═════ DATA IN THIS EXERCISE

Record elem := mkElem {
  classes : list string;
  control : control_kind;
  value_of : list Z;
  checked : bool;
  disabled : bool;
  selectedIndex : Z;
  textContent : list Z;
  label : option string
}.
Definition set_classes v r := mkElem v (control r) (value_of r) (checked r) (disabled r) (selectedIndex r) (textContent r) (label r).
Definition set_control v r := mkElem (classes r) v (value_of r) (checked r) (disabled r) (selectedIndex r) (textContent r) (label r).
Definition set_value_of v r := mkElem (classes r) (control r) v (checked r) (disabled r) (selectedIndex r) (textContent r) (label r).
Definition set_checked v r := mkElem (classes r) (control r) (value_of r) v (disabled r) (selectedIndex r) (textContent r) (label r).
Definition set_disabled v r := mkElem (classes r) (control r) (value_of r) (checked r) v (selectedIndex r) (textContent r) (label r).
Definition set_selectedIndex v r := mkElem (classes r) (control r) (value_of r) (checked r) (disabled r) v (textContent r) (label r).
Definition set_textContent v r := mkElem (classes r) (control r) (value_of r) (checked r) (disabled r) (selectedIndex r) v (label r).
Definition set_label v r := mkElem (classes r) (control r) (value_of r) (checked r) (disabled r) (selectedIndex r) (textContent r) v.

(** What a timer runs. *)
Inductive callback := HideStatus | IdleControlbar | CloseControlbar | Reconnect | FocusElement (id : string).

Record timer := Timer { t_id : Z; t_callback : callback; t_delay : option Z }.

(** What is asked of the browser. *)
Inductive request := RequestFullscreen | ExitFullscreen | PlayBell | SetSelection (l : Z).

(** An event of the browser; [e_target] is the element it happened on and
    [e_type_of] its input type, when it belongs to a form. *)
Record event := Event { e_type : string; e_button : Z; e_clientX : Q; e_clientY : Q; e_target : string; e_type_of : option string }.

(** The browser and the address of the page; [clean] is what the browser makes
    of a text given to an element. *)
Record env := Env {
  href : list Z;
  hash : list Z;
  hostname : list Z;
  location_port : list Z;
  protocol : list Z;
  isSecureContext : bool;
  isTouchDevice : bool;
  isSafari : bool;
  fullscreen_supported : bool;
  hasScrollbarGutter : bool;
  overlay_platform : bool;
  dragThreshold : Q;
  innerWidth : Q;
  handle_top : Q;
  handle_height : Q;
  bar_top : Q;
  bar_height : Q;
  in_control_bar : string -> bool;
  hasFocus : bool;
  clean : string -> list Z -> list Z;
  tr : list Z -> list Z
}.

(** The labels of vnc.html, with their [for] and their children that belong to
    a form. *)
Definition labels : list (string * string * list string) :=
  map (fun n => (n ++ ".label", "", ["noVNC_setting_" ++ n]))%string ["shared"; "view_only"; "view_clip"]%string ++
  map (fun n => (n ++ ".label", "noVNC_setting_" ++ n, []))%string ["resize"; "quality"; "compression"; "repeaterID"]%string ++
  [("encrypt.label", "", ["noVNC_setting_encrypt"])]%string ++
  map (fun n => (n ++ ".label", "noVNC_setting_" ++ n, []))%string ["host"; "port"; "path"]%string ++
  [("reconnect.label", "", ["noVNC_setting_reconnect"]); ("reconnect_delay.label", "noVNC_setting_reconnect_delay", []);
   ("show_dot.label", "", ["noVNC_setting_show_dot"]); ("logging.label", "", ["noVNC_setting_logging"]);
   ("username.label", "noVNC_username_input", []); ("password.label", "noVNC_password_input", [])]%string.

(** The two elements of the class [noVNC_expander]. *)
Definition expanders : list string := ["expander.advanced"; "expander.websocket"]%string.

Definition member (s : string) (l : list string) : bool := existsb (String.eqb s) l.

(** The elements of vnc.html: the ones that keep a value, and the classes that
    the code reads or changes. *)
Definition vnc_html (E : env) (id : string) : elem :=
  let kind :=
    if member id (map (append "noVNC_setting_") ["shared"; "view_only"; "view_clip"; "encrypt"; "reconnect"; "show_dot"])%string then Checkbox
    else if String.eqb id "noVNC_setting_resize" then Select (map units ["off"; "scale"; "remote"]%string)
    else if String.eqb id "noVNC_setting_logging" then Select []
    else if member id (app ["noVNC_clipboard_text"; "noVNC_username_input"; "noVNC_password_input"; "noVNC_keyboardinput"]
                       (map (append "noVNC_setting_") ["quality"; "compression"; "repeaterID"; "host"; "port"; "path"; "reconnect_delay"]))%string
    then Field (clean E id)
    else Plain in
  let classes :=
    if String.eqb id "html" then ["noVNC_loading"]%string
    else if member id ["noVNC_view_drag_button"; "noVNC_fullscreen_button"]%string then ["noVNC_hidden"]%string
    else if member id expanders then ["noVNC_expander"]%string
    else [] in
  mkElem classes kind [] false false (if String.eqb id "noVNC_setting_logging" then -1 else 0) [] None.

(** ** The client *)

(** [UI.rfb.sendKey(keysym, code, down)]: an empty [code] is [undefined]. *)
Inductive order :=
| SetClipViewport (v : value)
| SetScaleViewport (on : bool)
| SetResizeSession (on : bool)
| SetQualityLevel (n : option Z)
| SetCompressionLevel (n : option Z)
| SetShowDotCursor (v : value)
| SetViewOnly (v : value)
| SetDragViewport (on : bool)
| SetFocusOnClick (on : bool)
| Disconnect
| SendKey (keysym : Z) (code : string) (down : option bool)
| SendCtrlAltDel
| ClipboardPasteFrom (text : list Z)
| ApproveServer
| SendCredentials (username password : list Z)
| MachineShutdown
| MachineReboot
| MachineReset
| Focus.

(** [shared], [repeaterID] and the password given to the constructor. *)
Record rfb_options := RfbOptions { o_shared : value; o_repeaterID : value; o_password : value }.

(** What the page uses of the class: [new_rfb] makes a client or throws, [ask] gives an order and tells how often
    it dispatched [clippingviewport] meanwhile. *)
Class Client (R : Type) := {
  new_rfb : list Z -> rfb_options -> string + R;
  ask : order -> R -> outcome unit * R * nat;
  clipViewport : R -> bool;
  clippingViewport : R -> bool;
  dragViewport : R -> bool;
  viewOnly : R -> bool;
  power : R -> bool
}.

══════════

▸ GOAL OF THE EXERCISE: Taking the lines above, repeat exactly those from the line that contains "textContent : list Z;" through the line that contains "Definition set_checked v", and both of those lines as well. Include nothing else.

▸ SOLUTION FOR THIS EXERCISE:
  textContent : list Z;
  label : option string
}.
Definition set_classes v r := mkElem v (control r) (value_of r) (checked r) (disabled r) (selectedIndex r) (textContent r) (label r).
Definition set_control v r := mkElem (classes r) v (value_of r) (checked r) (disabled r) (selectedIndex r) (textContent r) (label r).
Definition set_value_of v r := mkElem (classes r) (control r) v (checked r) (disabled r) (selectedIndex r) (textContent r) (label r).
Definition set_checked v r := mkElem (classes r) (control r) (value_of r) v (disabled r) (selectedIndex r) (textContent r) (label r).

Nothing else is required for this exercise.